### [Your task]
Find the lines in these entries that include the word "whose" and state how many there are, with no other words.

(Collected data entries)
Definition getScaleNote_this (this : Receiver) (deg : jsval) (octave : Z)
  : completion jsval :=
  match this_state this with
  | None => Throw
  | Some s =>
      getScaleNote {| state := s; rootNote := this_rootNote this;
                      chordPool := this_chordPool this |} deg octave
  end.

Definition triad_this (this : Receiver) (deg : jsval) (octave : Z)
  : completion (list jsval) :=
  do root <- getScaleNote_this this deg octave;
  do third <- getScaleNote_this this (add deg (Num 2)) octave;
  do fifth <- getScaleNote_this this (add deg (Num 4)) octave;
  Return [root; third; fifth].

Definition buildChord_this (this : Receiver) (roman : string) (octave : Z)
  : completion (list jsval) :=
  let build chordInfo :=
    match chordInfo with
    | Own info =>
        match type info with
        | major => triad_this this (Num (degree info)) octave
        | minor => triad_this this (Num (degree info)) octave
        | diminished => triad_this this (Num (degree info)) octave
        end
    | Inherited => triad_this this NaN octave
    | Undefined => Throw
    end in
  match get_property ROMAN_TO_DEGREE roman with
  | Undefined => build (get_property ROMAN_TO_DEGREE "I")
  | chordInfo => build chordInfo
  end.

(** [new HarmonyManager(key, mode)] *)
Definition constructor (k md : string) : completion HarmonyManager :=
  let this1 := {| this_state := None; this_rootNote := note_or_zero k;
                  this_chordPool := ["I"; "IV"; "V"; "vi"] |} in
  let scale1 := mode_intervals md in
  do chord1 <- buildChord_this this1 "I" 4;
  Return {| state := {| key := k; mode := md; scale := scale1; chord := chord1;
                        isLocked := false |};
            rootNote := this_rootNote this1;
            chordPool := this_chordPool this1 |}.

(** *** Properties used in the further statements *)

(** The intervals of a scale ascend strictly and lie within one octave
    (what the mode tables satisfy). *)
Fixpoint ascending_from (low : Z) (sc : list Z) : bool :=
  match sc with
  | [] => true
  | iv :: rest => (low <? iv) && (iv <? 12) && ascending_from iv rest
  end.

Definition ascending_in_octave (sc : list Z) : bool := ascending_from (-1) sc.


(** The pitch classes of the scale of a manager. *)
Definition pitch_classes (m : HarmonyManager) : list Z :=
  match rootNote m, scale (state m) with
  | Num r, Some sc => map (fun iv => (r + iv) mod 12) sc
  | _, _ => []
  end.

(** A scale with an interval or more, all of them small. *)
Definition usable_scale (sc : list Z) : bool :=
  negb (Nat.eqb (length sc) 0) && forallb small sc.

(** A call whose key and mode names are not members of
    [Object.prototype], and whose scale is usable. *)
Definition plain_call (c : call) : bool :=
  match c with
  | SetKey k md => negb (in_prototype k) && negb (in_prototype md)
  | SetScale ivs => usable_scale ivs
  | _ => true
  end.

(** The completion of a call. *)
Definition completion_of (m : HarmonyManager) (c : call) : completion unit :=
  match c with
  | SetKey k md => fst (setKey m k md)
  | SetChordFromRoman roman octave => fst (setChordFromRoman m roman octave)
  | _ => Return tt
  end.

(** The completions of the calls of a run, in order. *)
Fixpoint completions (m : HarmonyManager) (cs : list call) : list (completion unit) :=
  match cs with
  | [] => []
  | c :: rest => completion_of m c :: completions (exec m c) rest
  end.

(** The root is a pitch class and a usable scale is in place. *)
Definition well_formed (m : HarmonyManager) : Prop :=
  (exists r, root_is m r) /\
  (exists sc, scale (state m) = Some sc /\ usable_scale sc = true).

End Harmony.

(** ** The synth engine (class [SynthEngine])

    Times are counted in milliseconds, so that the release times of the
    source (0.1 s by default, 0.05 s for a stolen voice) and the delays
    given to [setTimeout] are integers.  Every call receives [now], the
    reading of [Tone.now()] during the call.  The Tone.js synths are
    external: the engine state keeps the list of the calls made on them
    ([backend]) and the callbacks handed to [setTimeout] that have not
    fired yet ([timers]). *)

Module Synth.

Local Open Scope string_scope.
Local Open Scope Z_scope.

(** A registered voice: its [create] function, named by a tag. *)
Definition VoiceDefinition : Type := nat.

Record ActiveVoice : Type := {
  id : string;
  synth : nat;
  startTime : Z;
  note : Z;
  velocity : Q
}.

Inductive BackendCall : Type :=
| Create (definition : VoiceDefinition) (handle : nat)
| Connect (handle : nat)
| TriggerAttack (handle : nat) (note : Z) (time : Z) (velocity : Q)
| TriggerAttackRelease (handle : nat) (note : Z) (duration : Z) (time : Z) (velocity : Q)
| TriggerRelease (handle : nat) (time : Z)
| Dispose (handle : nat).

Record NoteEvent : Type := {
  ev_note : Z;
  ev_velocity : Q;
  ev_duration : option Z;
  ev_voice : string
}.

(** [activeVoices] is a [Map]: its entries in insertion order, which
    [entries()] and [keys()] follow.  [voices] is only read by key.
    [onNotePlayCallback] tells whether a callback is set; [emitted] lists
    the events it was given. *)
Record SynthEngine : Type := {
  polyphony : Z;
  voices : gmap string VoiceDefinition;
  activeVoices : list (string * ActiveVoice);
  nextVoiceId : nat;
  isInitialized : bool;
  onNotePlayCallback : bool;
  backend : list BackendCall;
  timers : list (Z * string);
  emitted : list NoteEvent
}.

Definition with_activeVoices (e : SynthEngine) (a : list (string * ActiveVoice))
  : SynthEngine :=
  {| polyphony := polyphony e; voices := voices e; activeVoices := a;
     nextVoiceId := nextVoiceId e; isInitialized := isInitialized e;
     onNotePlayCallback := onNotePlayCallback e; backend := backend e;
     timers := timers e; emitted := emitted e |}.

### [Response]
2